Sofia gestured at the holoscreen. The image of the seedling morphed, showing a series of currents traveling up and down the length of its vines like marching ants. “We went ahead and added some simulations Tag and I ran to the data we pulled from the Collectors on the Hope. I feel ninety-nine percent confident that the Raktor’s vines can interact with any computer system in the galaxy. In fact, Raktor are capable of drawing energy from these systems.”
Her voice pitched higher in excitement as she continued, “These creatures have adapted to deep space travel and diverse environments so well, it’s frightening. The plants we’re used to seeing on Earth use photosynthesis to harness solar energy and create complex organic molecules from water and carbon dioxide. This process occurs in a specially designed organelle within a plant’s cells called the chloroplast. Raktor possess very similar organelles within their cells.”
“Photosynthesis would be inefficient or even impossible to achieve when a Raktor is living aboard a space station like the Hope without proper access to full spectrum lights,” Alpha said.

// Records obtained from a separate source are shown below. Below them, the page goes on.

(** One round of the green loop: the timers, then the detection thread
    when the next signal's red counter shows [DETECTION_TIME] (the thread
    is run at once). *)
Definition green_round (w : World) : option World :=
  update_signal_values w >>= fun w1 =>
  match nth_error (signals w1) (next_signal w1) with
  | Some s =>
      if (red s =? DETECTION_TIME)%Z then calculate_green_time w1
      else Some w1
  | None => None
  end.

(** The start of the yellow phase: the flag, and the reset of the stop
    positions of the approach that held green. *)
Definition enter_yellow (w : World) : World :=
  let d := DIRECTIONS (current_green w) in
  let w1 := set_current_yellow w 1 in
  set_vehicles w1
    (fun d' l =>
       if Direction_eqb d d'
       then map (fun vehicle => set_stop vehicle (DEFAULT_STOPS d))
                (vehicles w1 d' l)
       else vehicles w1 d' l).

(** The end of the yellow phase. *)
Definition leave_yellow (w : World) : option World :=
  let w1 := set_current_yellow w 0 in
  modify_signal (current_green w1) (fun s => set_yellow s DEFAULT_YELLOW) w1
    >>= fun w2 =>
  modify_signal (current_green w2) (fun s => set_red s DEFAULT_RED) w2.

(** One step of [repeat_signal_cycle], from one test of a loop condition
    to the next [time.sleep]: the selection and the start of green; one
    round of the green loop, or the entry into yellow once the green
    counter is no longer positive; one round of the yellow loop, or the end
    of the cycle.  [None] is an exception that ends the thread: an
    [IndexError] on [signals] or [lane_last_green_time], or the
    [UnboundLocalError] of [start_green]. *)
Definition repeat_signal_cycle (fl : Q -> Q) (ph : Phase) (locals : Locals)
    (w : World) : option (Phase * Locals * World) :=
  match ph with
  | Selecting =>
      match selection fl w locals with
      | None => Some (Selecting, locals, w)
      | Some (selected_lane, locals') =>
          start_green w selected_lane locals' >>= fun w' =>
          Some (Green, locals', w')
      end
  | Green =>
      match nth_error (signals w) (current_green w) with
      | Some s =>
          if (green s >? 0)%Z
          then green_round w >>= fun w' => Some (Green, locals, w')
          else Some (Yellow, locals, enter_yellow w)
      | None => None
      end
  | Yellow =>
      match nth_error (signals w) (current_green w) with
      | Some s =>
          if (yellow s >? 0)%Z
          then update_signal_values w >>= fun w' => Some (Yellow, locals, w')
          else leave_yellow w >>= fun w' => Some (Selecting, locals, w')
      | None => None
      end
  end.

(** [simulation_timer]: one tick of the clock. *)
Definition simulation_timer (w : World) : World :=
  mkWorld (vehicles w) (crossed_count w) (signals w) (time_elapsed w + 1)
    (current_green w) (current_yellow w) (lane_last_green_time w)
    (waiting_times w).

(** The globals at program start, and the four signals appended by
    [initialize_signals]. *)
Definition initial_signals : list TrafficSignal :=
  let ts1 := mkSignal 0 DEFAULT_YELLOW DEFAULT_GREEN DEFAULT_MINIMUM
               DEFAULT_MAXIMUM 0 in
  let ts2 := mkSignal (red ts1 + yellow ts1 + green ts1) DEFAULT_YELLOW
               DEFAULT_GREEN DEFAULT_MINIMUM DEFAULT_MAXIMUM 0 in
  let ts3 := mkSignal DEFAULT_RED DEFAULT_YELLOW DEFAULT_GREEN
               DEFAULT_MINIMUM DEFAULT_MAXIMUM 0 in
  let ts4 := mkSignal DEFAULT_RED DEFAULT_YELLOW DEFAULT_GREEN
               DEFAULT_MINIMUM DEFAULT_MAXIMUM 0 in
  [ts1; ts2; ts3; ts4].

Definition initial_world : World :=
  mkWorld (fun _ _ => []) (fun _ => 0%Z) initial_signals 0 0 0
    [0%Z; 0%Z; 0%Z; 0%Z] [].

(** ** The running system

    The threads of the program interleave: the generator, the clock, the
    motion of one vehicle (under [move_lock]) and the scheduler, each step
    taken as a whole.  A system state is the world together with the
    position of the scheduler in its loop and its locals. *)

Record System : Type := mkSystem {
  world : World;
  phase : Phase;
  locals_of : Locals
}.

Section Run.

Variable transform_rotate : Image -> Z -> Image.
Variable load_image : Direction -> VClass -> Image.
Variable fl : Q -> Q.

Inductive reachable : System -> Prop :=
| reach_start :
    reachable (mkSystem initial_world Selecting None)
| reach_generate (st : System) (r : Draws) :
    reachable st ->
    reachable (mkSystem (generate_vehicles load_image (world st) r)
                 (phase st) (locals_of st))
| reach_timer (st : System) :
    reachable st ->
    reachable (mkSystem (simulation_timer (world st))
                 (phase st) (locals_of st))
| reach_move (st : System) (d : Direction) (l : LaneId) (idx : nat) :
    reachable st ->
    reachable (mkSystem (move transform_rotate (world st) d l idx)
                 (phase st) (locals_of st))
| reach_cycle (st : System) (ph' : Phase) (locals' : Locals) (w' : World) :
    reachable st ->
    repeat_signal_cycle fl (phase st) (locals_of st) (world st)
      = Some (ph', locals', w') ->
    reachable (mkSystem w' ph' locals').

End Run.

(** ** Notions used in the statements *)

(** How far the leading edge of a vehicle is from the stop line of its
    direction, measured along the direction of travel; the sign is that of
    the test of [_check_crossing] (negative once the line is passed). *)
Definition distance_to_stop_line (d : Direction) (v : Vehicle) : Q :=
  match d with
  | DRight => STOP_LINES DRight - (x v + rect_w v)
  | DDown => STOP_LINES DDown - (y v + rect_h v)
  | DLeft => x v - STOP_LINES DLeft
  | DUp => y v - STOP_LINES DUp
  end.


Definition same_position (v v' : Vehicle) : Prop :=
  x v' = x v /\ y v' = y v.

(** Exactly one step of the class speed along one axis. *)
Definition speed_step (v v' : Vehicle) : Prop :=
  (y v' = y v /\ (x v' = x v + speed v \/ x v' = x v - speed v)) \/
  (x v' = x v /\ (y v' = y v + speed v \/ y v' = y v - speed v)).

(** A displacement of at most the class speed along one axis, the other
    coordinate being kept. *)
Definition within_speed_on_one_axis (v v' : Vehicle) : Prop :=
  (y v' == y v /\ x v - speed v <= x v' <= x v + speed v) \/
  (x v' == x v /\ y v - speed v <= y v' <= y v + speed v).

(** The diagonal displacement of one rotation step, per direction. *)
Definition turn_displacement (d : Direction) : Q * Q :=
  match d with
  | DRight => (2, 1.8)
  | DDown => (- 2.5, 2)
  | DLeft => (- 1.8, - 2.5)
  | DUp => (1, - (1))
  end.

Definition rotation_move (d : Direction) (v v' : Vehicle) : Prop :=
  x v' = x v + fst (turn_displacement d) /\
  y v' = y v + snd (turn_displacement d).

(** One step of the class speed along the direction of travel. *)
Definition forward (d : Direction) (v : Vehicle) : Vehicle :=
  match d with
  | DRight => set_x v (x v + speed v)
  | DDown => set_y v (y v + speed v)
  | DLeft => set_x v (x v - speed v)
  | DUp => set_y v (y v - speed v)
  end.

(** One step of the class speed along the axis taken after the turn. *)
Definition sideways (d : Direction) (v : Vehicle) : Vehicle :=
  match d with
  | DRight => set_y v (y v + speed v)
  | DDown => set_x v (x v - speed v)
  | DLeft => set_y v (y v - speed v)
  | DUp => set_x v (x v + speed v)
  end.

(** The spacing test against the vehicle ahead in the queue, before the
    stop line. *)
Definition gap_kept (d : Direction) (self prev : Vehicle) : bool :=
  match d with
  | DRight => x self + rect_w self <? x prev - MOVING_GAP
  | DDown => y self + rect_h self <? y prev - MOVING_GAP
  | DLeft => x self >? x prev + rect_w prev + MOVING_GAP
  | DUp => y self >? y prev + rect_h prev + MOVING_GAP
  end.

(** The priority score of an approach with waiting vehicles, as computed
    under the rounding [fl]. *)
Definition priority_score (fl : Q -> Q) (w : World) (lane_idx : nat) : Q :=
  fl (inject_Z (waiting_count w (DIRECTIONS lane_idx))
      + fl (fl 0.2 * inject_Z (lane_waiting_time w lane_idx))).

(** Exact arithmetic: no rounding. *)
Definition exact (q : Q) : Q := q.

(** What the statements need of a rounding: it keeps the sign of a
    non-negative number and does not round a number that is at least 1
    down to 0. *)
Definition sign_keeping (fl : Q -> Q) : Prop :=
  (forall q, 0 <= q -> 0 <= fl q) /\ (forall q, 1 <= q -> 0 < fl q).

(** The order that decides the head of the sorted list: a greater
    priority, or an equal priority and a greater or equal lane index. *)
Definition dominates (p q : PriorityTuple) : Prop :=
  tuple_priority q < tuple_priority p \/
  (tuple_priority q == tuple_priority p /\ (tuple_lane q <= tuple_lane p)%nat).

(** The vehicles in the order of the emergency scan, each with the index
    of its approach. *)
Definition scan_order (w : World) : list (nat * Vehicle) :=
  flat_map (fun i => map (pair i) (approach_vehicles w (DIRECTIONS i)))
    (seq 0 NO_OF_SIGNALS).

Definition scan_invariant (seen : list (nat * Vehicle)) (st : ScanState)
    : Prop :=
  match st with
  | (None, None) =>
      forall i v, In (i, v) seen -> is_waiting_emergency v = false
  | (Some t, Some lane) =>
      (exists v, In (lane, v) seen /\ is_waiting_emergency v = true /\
                 arrival_estimate (DIRECTIONS lane) v = t) /\
      (forall i v, In (i, v) seen -> is_waiting_emergency v = true ->
         t <= arrival_estimate (DIRECTIONS i) v)
  | _ => False
  end.

(** Every vehicle of the world was spawned at a tick that is not after the
    current one. *)
Definition spawned_in_past (w : World) : Prop :=
  forall d l v, In v (vehicles w d l) ->
    (spawn_time v <= time_elapsed w)%Z.

(** Every vehicle that has turned is flagged as crossed. *)
Definition turned_are_crossed (w : World) : Prop :=
  forall d l v, In v (vehicles w d l) -> turned v = true -> crossed v = true.

(** No approach was last served after the current tick. *)
Definition served_in_past (w : World) : Prop :=
  forall i, (nth i (lane_last_green_time w) 0 <= time_elapsed w)%Z.

(** No vehicle of the world is an emergency vehicle that has not crossed. *)
Definition no_waiting_emergency (w : World) : Prop :=
  forall i v, In v (approach_vehicles w (DIRECTIONS i)) ->
    is_waiting_emergency v = false.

“Correct!” Sofia said like a proud teacher. “I’ve decided to call the organelles I discovered in Raktor’s cells voltaplasts. Remember that name because I’m copyrighting it now. When they write xenobiology books on the Raktor, you can proudly say you know—”
Tag gestured f
or her to move on with a slight wave.
“Anyway, these voltaplasts contain organic, magnetic particles that react to the current flowing through a power source, whether it’s a wired or even wireless power transfer.”
“So Raktor needs to keep the fusion reactors alive aboard the Hope to keep eating, more or less,” Coren said.

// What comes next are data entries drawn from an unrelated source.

(** C6: a message that reaches the profanity check (allowed group chat,
    non-privileged sender, bot present, deletion and ban succeeding) is
    rejected when its maximum score [p] is at or above the threshold: it is
    deleted, its author banned, [deleted_profanity], [total_deleted] and
    [total_banned] grow by one. When [p] is below the threshold it is not
    rejected. This holds for both places the score is compared. In the
    text/caption path (reached when the voice branch falls through, with a
    text or caption free of forbidden characters and links) a score below
    the threshold passes the update on with only [checked] recorded. In the
    voice path (the non-empty transcript of [event.voice], free of forbidden
    characters) a score below the threshold lets the update go on as the
    same message without voice, and passes it on unchanged when it has no
    text and no caption. *)
Theorem C6_threshold_boundary (allowed admins : list Z) (thr : Q)
  (pp : text -> list Q) (dig sp wd : Z -> bool) (e : env) (m : message)
  (w : world) :
  chat_kind m <> PRIVATE ->
  mem (chat_id m) allowed = true ->
  privileged e m = false ->
  bot e = true -> sender_truthy m = true ->
  delete_ok e = true -> ban_ok e = true ->
  (forall p : Q,
   voice_branch admins thr pp dig e m w = (None, w) ->
   truthy (msg_text m) || truthy (caption m) = true ->
   _has_forbidden_chars dig (text_or_caption m) = false ->
   _has_urls sp wd m = false ->
   py_max (pp (text_or_caption m)) = Some p ->
   ((thr <= p)%Q ->
    let '(o, w') := call allowed admins thr pp dig sp wd e m w in
    o = Dropped /\
    In (DeleteMessage (chat_id m)) (w_log w') /\
    In (BanChatMember (chat_id m) (sender_or_zero m)) (w_log w') /\
    deleted_profanity (w_stats w') = S (deleted_profanity (w_stats w)) /\
    total_deleted (w_stats w') = S (total_deleted (w_stats w)) /\
    total_banned (w_stats w') = S (total_banned (w_stats w)))
   /\
   ((p < thr)%Q ->
    call allowed admins thr pp dig sp wd e m w
    = (Passed, mk_world (add_checked (chat_id m) (w_stats w)) (w_log w))))
  /\
  (forall (file_id : string) (t : text) (p : Q),
   voice m = Some file_id ->
   transcription e = Some t -> t <> [] ->
   _has_forbidden_chars dig t = false ->
   py_max (pp t) = Some p ->
   ((thr <= p)%Q ->
    let '(o, w') := call allowed admins thr pp dig sp wd e m w in
    o = Dropped /\
    In (DeleteMessage (chat_id m)) (w_log w') /\
    In (BanChatMember (chat_id m) (sender_or_zero m)) (w_log w') /\
    deleted_profanity (w_stats w') = S (deleted_profanity (w_stats w)) /\
    total_deleted (w_stats w') = S (total_deleted (w_stats w)) /\
    total_banned (w_stats w') = S (total_banned (w_stats w)))
   /\
   ((p < thr)%Q ->
    call allowed admins thr pp dig sp wd e m w
    = call allowed admins thr pp dig sp wd e (without_voice m) w /\
    (truthy (msg_text m) = false -> truthy (caption m) = false ->
     call allowed admins thr pp dig sp wd e m w = (Passed, w)))).
Proof.
  intros Hk Ha Hp Hb Hs Hd Hban. split.
  - intros p Hv Ht Hf Hu Hm. split; intro Hq.
    + rewrite call_moderated by assumption.
      unfold moderate. unfold bind at 1. rewrite Hv. cbv iota beta. rewrite Ht.
      unfold text_branch. cbv zeta. rewrite Hf, Hu.
      unfold bind, stat; simpl; rewrite Hm.
      apply Qle_bool_iff in Hq; rewrite Hq.
      unfold try_delete, try_ban, bind, emit, when; simpl.
      rewrite Hd, Hb, Hs, Hban; simpl.
      rewrite send_ban_notification_log; simpl.
      repeat rewrite <- app_assoc; simpl.
      repeat split; apply in_or_app; right; simpl; auto.
    + apply (text_path_passed allowed admins thr pp dig sp wd e m w p);
        assumption.
  - intros file_id t p Hv Htr Hne Hf Hm. split; intro Hq.
    + rewrite call_moderated by assumption.
      unfold moderate, voice_branch, bind; rewrite Hv, Hb, Htr.
      destruct t as [| x xs]; [congruence |].
      cbv zeta; rewrite Hf, Hm.
      apply Qle_bool_iff in Hq; rewrite Hq.
      unfold try_delete, try_ban, emit, when, stat; simpl.
      rewrite ?Hd, ?Hb, ?Hs, ?Hban; simpl.
      rewrite send_ban_notification_log; simpl.
      repeat rewrite <- app_assoc; simpl.
      repeat split; apply in_or_app; right; simpl; auto.
    + pose proof (voice_branch_clean admins thr pp dig e m w file_id t p
                    Hv Htr Hne Hf Hm Hq) as Hvb.
      split.
      * apply call_without_voice; exact Hvb.
      * intros; apply call_no_text_passed; assumption.
Qed.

“Yeah,” Sofia said. “But again, I’m getting off the point here. Besides allowing the Raktor to leech power, these organelles also allow it to send signals through data connections. That’s how Raktor maintained some control over the station and how our little Raktor can control its transponder.”

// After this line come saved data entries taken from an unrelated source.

(** *** A disabled installer *)

Lemma fs_remove_files p q (n : fsnode) content :
  lookup_path q (fs_remove p n) = Some (File content) ->
  lookup_path q n = Some (File content).
Proof.
  intros Hq. destruct p as [|name p]; [by destruct n |].
  destruct (decide ((name :: p) `prefix_of` q)) as [[below ->] | Hout].
  - by rewrite fs_remove_below in Hq.
  - pose proof (fs_remove_elsewhere (name :: p) q n Hout) as Hstat.
    unfold stat in Hstat. rewrite Hq in Hstat.
    destruct (lookup_path q n) as [[c | entries]|]; by inversion Hstat.
Qed.

Lemma perform_disabled (c : Call) (w : World) :
  enabled (this w) = false ->
  dependencies (this w) = [] ->
  this (perform c w).2 = this w
  /\ (xfs (perform c w).2 = xfs w
      \/ xfs (perform c w).2
         = fs_remove (xfs_segments (getVendorPath (project (opts (this w))))) (xfs w)).
Proof.
  intros Hoff Hempty. destruct c as [pkg fr | locator deps | |]; simpl.
  - unfold installPackage. unfold_m. simpl. rewrite Hoff. simpl. by split; [|left].
  - rewrite attachInternalDependencies_unregistered by by rewrite Hempty.
    by split; [|left].
  - by split; [|left].
  - unfold finalizeInstall, xfs_removeSync. unfold_m. simpl. rewrite Hoff. simpl.
    by split; [|right].
Qed.

Lemma run_disabled_from (calls : list Call) : forall (w : World),
  enabled (this w) = false ->
  dependencies (this w) = [] ->
  this (run calls w).2 = this w
  /\ (forall q content,
        lookup_path q (xfs (run calls w).2) = Some (File content) ->
        lookup_path q (xfs w) = Some (File content))
  /\ (forall q,
        ~ xfs_segments (getVendorPath (project (opts (this w)))) `prefix_of` q ->
        stat q (xfs (run calls w).2) = stat q (xfs w)).
Proof.
  induction calls as [|c calls IH]; intros w Hoff Hempty; [done |].
  destruct (perform_disabled c w Hoff Hempty) as [Hthis Hdisk].
  assert (forall q content,
            lookup_path q (xfs (perform c w).2) = Some (File content) ->
            lookup_path q (xfs w) = Some (File content)) as Hfiles.
  { intros q content. destruct Hdisk as [-> | ->]; [done | apply fs_remove_files]. }
  assert (forall q,
            ~ xfs_segments (getVendorPath (project (opts (this w)))) `prefix_of` q ->
            stat q (xfs (perform c w).2) = stat q (xfs w)) as Hstat.
  { intros q Hout. destruct Hdisk as [-> | ->]; [done | by apply fs_remove_elsewhere]. }
  destruct (run_cons_end c calls w) as [-> | ->]; [|done].
  destruct (IH (perform c w).2) as (Hthis' & Hfiles' & Hstat'); [by rewrite Hthis..|].
  rewrite Hthis in *. split; [done |]. split.
  - intros q content Hq. by apply Hfiles, Hfiles'.
  - intros q Hout. by rewrite Hstat', Hstat.
Qed.

(** X12: an installer made with the feature disabled never records a
    package and never writes: after any sequence of calls, however it ends,
    the installer is as the constructor left it, every file on disk was
    there before with the same bytes, and what is not below the vendor
    root is as it was. *)
Theorem run_disabled (o : LinkOptions) (calls : list Call) (disk : fsnode) :
  dmLinker (configuration (project o)) = false ->
  let w' := (run calls {| this := new_DmInstaller o; xfs := disk |}).2 in
  this w' = new_DmInstaller o
  /\ (forall q content,
        lookup_path q (xfs w') = Some (File content) ->
        lookup_path q disk = Some (File content))
  /\ (forall q,
        ~ xfs_segments (getVendorPath (project o)) `prefix_of` q ->
        stat q (xfs w') = stat q disk).
Proof.
  intros Hoff.
  apply (run_disabled_from calls {| this := new_DmInstaller o; xfs := disk |}); done.
Qed.


(** *** Finalizing with the feature enabled *)

Lemma fs_write_keeps p text : forall (n n' : fsnode) q content,
  fs_write p text n = Ok n' ->
  q <> p ->
  lookup_path q n = Some (File content) ->
  lookup_path q n' = Some (File content).
Proof.
  induction p as [|name p IH]; intros [s | entries] n' q content Hw Hne Hq;
    simpl in Hw; try done.
  destruct q as [|m q]; [done |]. simpl in Hq.
  destruct p as [|name' p].
  - assert (n' = Dir (<[name := File text]> entries)) as ->.
    { destruct (entries !! name) as [[?|?]|]; by inversion Hw. }
    simpl. destruct (decide (name = m)) as [-> | Hm]; [|by rewrite lookup_insert_ne].
    exfalso. destruct q as [|m' q]; [done |].
    destruct (entries !! m) as [[?|?]|]; done.
  - destruct (entries !! name) as [child|] eqn:Hchild; [|done].
    destruct (fs_write (name' :: p) text child) as [child'|] eqn:Hwrite; [|done].
    injection Hw as <-. simpl.
    destruct (decide (name = m)) as [-> | Hm]; [|by rewrite lookup_insert_ne].
    rewrite lookup_insert_eq. simpl. rewrite Hchild in Hq. simpl in Hq.
    eapply IH; [done | congruence | done].
Qed.

Lemma fs_write_dirs p text : forall (n n' : fsnode) q,
  fs_write p text n = Ok n' -> stat q n' = Some IsDir <-> stat q n = Some IsDir.
Proof.
  unfold stat.
  induction p as [|name p IH]; intros [s | entries] n' q Hw; simpl in Hw; try done.
  destruct p as [|name' p].
  - assert (n' = Dir (<[name := File text]> entries)
            /\ forall present, entries !! name <> Some (Dir present)) as [-> Hnodir].
    { destruct (entries !! name) as [[?|?]|]; by inversion Hw. }
    destruct q as [|m q]; [done |].
    simpl. destruct (decide (name = m)) as [-> | Hm]; [|by rewrite lookup_insert_ne].
    rewrite lookup_insert_eq. simpl.
    destruct (entries !! m) as [[s | present]|]; simpl.
    + by destruct q.
    + by destruct (Hnodir present).
    + by destruct q.
  - destruct (entries !! name) as [child|] eqn:Hchild; [|done].
    destruct (fs_write (name' :: p) text child) as [child'|] eqn:Hwrite; [|done].
    injection Hw as <-. destruct q as [|m q]; [done |]. simpl.
    destruct (decide (name = m)) as [-> | Hm]; [|by rewrite lookup_insert_ne].
    rewrite lookup_insert_eq, Hchild. simpl. by apply IH.
Qed.

Lemma fs_write_no_parent parent name text : forall (n : fsnode),
  lookup_path parent n = None ->
  fs_write (parent ++ [name]) text n = Fail ENOENT
  \/ fs_write (parent ++ [name]) text n = Fail ENOTDIR.
Proof.
  induction parent as [|m parent IH]; intros n Hparent; [done |].
  destruct n as [s | entries]; [by right |].
  simpl in Hparent.
  assert (fs_write ((m :: parent) ++ [name]) text (Dir entries)
          = match entries !! m with
            | Some child =>
                match fs_write (parent ++ [name]) text child with
                | Ok child' => Ok (Dir (<[m := child']> entries))
                | Fail code => Fail code
                end
            | None => Fail ENOENT
            end) as -> by by destruct parent.
  destruct (entries !! m) as [child|]; [|by left].
  simpl in Hparent. by destruct (IH child Hparent) as [-> | ->]; [left | right].
Qed.

(** X13: [writePathMap] makes no directory: whatever its outcome, the
    directories on disk are those that were there; and when there is
    nothing at the directory that is to hold the path map, it throws the
    error of the write and leaves the world as it was. *)
Theorem writePathMap_no_mkdir (w : World) :
  (forall q, stat q (xfs (writePathMap w).2) = Some IsDir <-> stat q (xfs w) = Some IsDir)
  /\ (forall parent name,
        xfs_segments (getPathmapPath (project (opts (this w)))) = parent ++ [name] ->
        lookup_path parent (xfs w) = None ->
        exists code,
          writePathMap w = (Throw (FsError code (getPathmapPath (project (opts (this w))))), w)
          /\ (code = ENOENT \/ code = ENOTDIR)).
Proof.
  unfold writePathMap, xfs_writeFilePromise. unfold_m. simpl. split.
  - intros q. destruct (fs_write _ _ _) as [written | code] eqn:Hwrite; [|done]. simpl.
    by eapply fs_write_dirs.
  - intros parent name -> Hparent.
    destruct (fs_write_no_parent parent name
                (JSON_stringify (pathMapData (this w)) +:+ nl) (xfs w) Hparent) as [-> | ->].
    + exists ENOENT. split; [done | by left].
    + exists ENOTDIR. split; [done | by right].
Qed.

Lemma writeIncludes_keeps (w : World) q content :
  q <> xfs_segments (getIncludePath (project (opts (this w)))) ->
  lookup_path q (xfs w) = Some (File content) ->
  lookup_path q (xfs (writeIncludes w).2) = Some (File content).
Proof.
  intros Hne Hq. rewrite writeIncludes_run.
  unfold xfs_mkdirPromise, xfs_writeFilePromise. unfold_m. simpl.
  destruct (fs_mkdirp _ _) as [made | code] eqn:Hmk; [|done]. simpl.
  pose proof (fs_mkdirp_keeps _ _ _ _ _ Hmk Hq) as Hmade.
  destruct (fs_write _ _ _) as [written | code] eqn:Hwrite; [|done]. simpl.
  by eapply fs_write_keeps.
Qed.

Lemma writePathMap_keeps (w : World) q content :
  q <> xfs_segments (getPathmapPath (project (opts (this w)))) ->
  lookup_path q (xfs w) = Some (File content) ->
  lookup_path q (xfs (writePathMap w).2) = Some (File content).
Proof.
  intros Hne Hq. unfold writePathMap, xfs_writeFilePromise. unfold_m. simpl.
  destruct (fs_write _ _ _) as [written | code] eqn:Hwrite; [|done]. simpl.
  by eapply fs_write_keeps.
Qed.

(** With the feature enabled [finalizeInstall] is the two writes, one
    after the other. *)
Lemma finalizeInstall_on (w : World) :
  enabled (this w) = true ->
  finalizeInstall w
  = match writeIncludes w with
    | (Return _, w1) =>
        match writePathMap w1 with
        | (Return _, w2) => (Return [], w2)
        | (Throw e, w2) => (Throw e, w2)
        end
    | (Throw e, w1) => (Throw e, w1)
    end.
Proof.
  intros Hon. unfold finalizeInstall. unfold mbind at 1, M_bind at 1. unfold getThis at 1.
  rewrite Hon. simpl. unfold mbind, M_bind.
  destruct (writeIncludes w) as [[[] | e] w1]; [|done].
  by destruct (writePathMap w1) as [[[] | e] w2].
Qed.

“Okay, great,” Bull said, his face screwed up in a scowl. “Thanks for the biology lesson. What’s the point of this?”
The corners of Coren’s mouth quivered as if he was tempted to smile. “The point, I believe, is that this thing could be an even better hacker than Alpha. Or me.”
“I am surprised you would so quickly admit to this creature’s superiority over your technical prowess,” Alpha said, cocking her head as she looked at Coren.
“You’re getting sharp, Alpha.” Sofia grinned. “Most importantly, there’s one more feature about these things that Tag and I found. It’s a direct biochemical process—I won’t bore you with the details.”
“Thank you,” Bull said.
Sofia rolled her eyes. “This process links the data and computational control skills Raktor learn each time they encounter a new cyber environment. Each encounter rewrites segments of their genetic code so they can expedite the adaptation of their voltaplasts when faced with a similar computer architecture.”
“In Sol Standard?” Bull asked.
“Big Raktor has been sitting aboard a space station run by the Collectors and cobbled together from the technology of a huge number of other species,” Tag said. “It already knows how to control all those race’s computers—even the ones we don’t know how to access. The only reason we could get all those ID codes before was because the Collectors had created an umbrella computer architecture that hooked all those other ships up to the Hope.”